Funding offers stimulus to horse industry
The Mustang Heritage Foundation (MHF) is doing what no other horse-related organization in the nation has attempted—give a horse to a trainer for 90 days and guarantee $700 in payment with the promise to help market the trainer and the horse to the public.
“This is the answer for many of our nation’s talented horsemen who are losing customers or have customers who can no longer pay to have their horses trained,” said MHF Executive Director Patti Colbert.
“Through the foundation’s Trainers Incentive Program (TIP), horsemen can receive up to four mustangs, gentle them and place them for adoption in a period of 90 days, and receive $700 for each horse.”
Colbert added that the $700 creates a trickle-down economic effect throughout the agriculture market through the continued purchase of grain, hay and horse care products. TIP can also help folks pursue new careers and support employment of those currently involved in farming and ranching, in addition to saving the U.S. government millions of dollars in the cost of feeding mustangs in long- and short-term holding facilities.
Monett, MO, horseman Chad Kelly has reaped the benefits of being involved with the program. Since becoming a TIP trainer in 2008, Kelly has placed more than 40 mustangs for adoption throughout Missouri and the Midwest and has earned more than $50,000 in TIP incentive funds.
“I got involved with the program after competing in the first Extreme Mustang Makeover in 2007,” said the horseman, who was also tapped to compete in the Fort Worth Stock Show’s Mustang Magic. “There is a ready market for the mustang as people are interested in their very hardy nature and uniqueness to our nation’s heritage. Most of the horses I have placed for adoption have stayed with me afterwards to continue their training or they are close by where the adopter can come and learn more about the training the horse has received. It’s been a winwin for everyone. These folks get a horse that’s been started pretty well for less than they would pay for some others, and I often gain a new customer.”
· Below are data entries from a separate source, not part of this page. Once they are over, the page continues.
(** * ChatAppDotNet: the health chatbot server (src/server/index.js)

    A shallow embedding of the Express server's engine: the in-memory
    stores, the keyword-driven [HealthChatbot], the summary renderer and
    the insights (trend) computation, together with the parts of the
    JavaScript runtime they rely on.

    Conventions of the model.
    - A JavaScript string is its UTF-8 encoding, a [string] of bytes; a
      character outside ASCII is the two, three or four bytes of its
      encoding, none of which is an ASCII byte.
    - A JavaScript number is an IEEE 754 binary64 value, a primitive
      [float].
    - A [Date] is its time value, the milliseconds since the epoch, in [Z].
    - Arrays that the code mutates in place live in a heap of array
      objects and are passed around by reference. *)

From Stdlib Require Import ZArith String Ascii List Floats Lia Bool.
From Stdlib Require Import Sorting.Sorted Sorting.Permutation.
From stdpp Require Import base option list gmap strings.

Local Open Scope string_scope.
Local Open Scope list_scope.
Local Open Scope Z_scope.

(** ** JavaScript strings *)

(** The byte [n]. *)
Definition byte (n : nat) : ascii := ascii_of_nat n.

Definition is_byte (c : ascii) (n : nat) : bool := (nat_of_ascii c =? n)%nat.

Definition is_upper (c : ascii) : bool :=
  let n := nat_of_ascii c in (65 <=? n)%nat && (n <=? 90)%nat.

Definition is_lower (c : ascii) : bool :=
  let n := nat_of_ascii c in (97 <=? n)%nat && (n <=? 122)%nat.

Definition lower_char (c : ascii) : ascii :=
  if is_upper c then ascii_of_nat (nat_of_ascii c + 32) else c.
(** * Annotation overlay, tutorial player and annotation routes

    A shallow embedding of three parts of the application:

    - [Projector] and [Overlay]: the overlay script of
      [AnnotationViewer.tsx] ([updateAnnotationPositions], its message
      listener, polling and render loop), and [Host], the component around
      the frame;
    - [Player]: the shared-tutorial page ([SharedTutorialPage]) with its step
      index, completed set, proximity check, [markComplete] and navigation,
      after the copy of the page that has the completion checks;
      [SecondPlayer] has the [markComplete] of the copy without them;
    - [Routes], [SecondRoutes] and [RouteRest]: the handlers of the two
      annotation route files over the [annotation] table.

    Numbers.  The coordinates, screen positions and distances of the overlay
    and of the page are JavaScript numbers: IEEE 754 binary64 values, every
    operation rounded to nearest-even, with signed zeros, infinities and NaN
    ([Number]).  Indices, orders, time stamps and pixel sizes of the canvas
    are integers ([Z]).  The coordinates the routes store, on which no
    arithmetic is done, are rationals ([Q]), and so is the ratio behind the
    progress percentage. *)

From Stdlib Require Import ZArith QArith Qround Lia Lqa SpecFloat.
From stdpp Require Import base gmap sets list strings pretty sorting.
In order to become qualified, certain criteria must be met to satisfy Bureau of Land Management (BLM) regulations, which is responsible for the management of more than 30,000 wild horses roaming public lands.
Mustangs are periodically gathered and removed from herd management areas and are placed for adoption across the country.
The most vital of criteria, among others, are that TIP trainers must be at least 18 years old, must have a track record of using natural horsemanship training methods, have facilities that meet BLM requirements, as well as no history or convictions for animal abuse.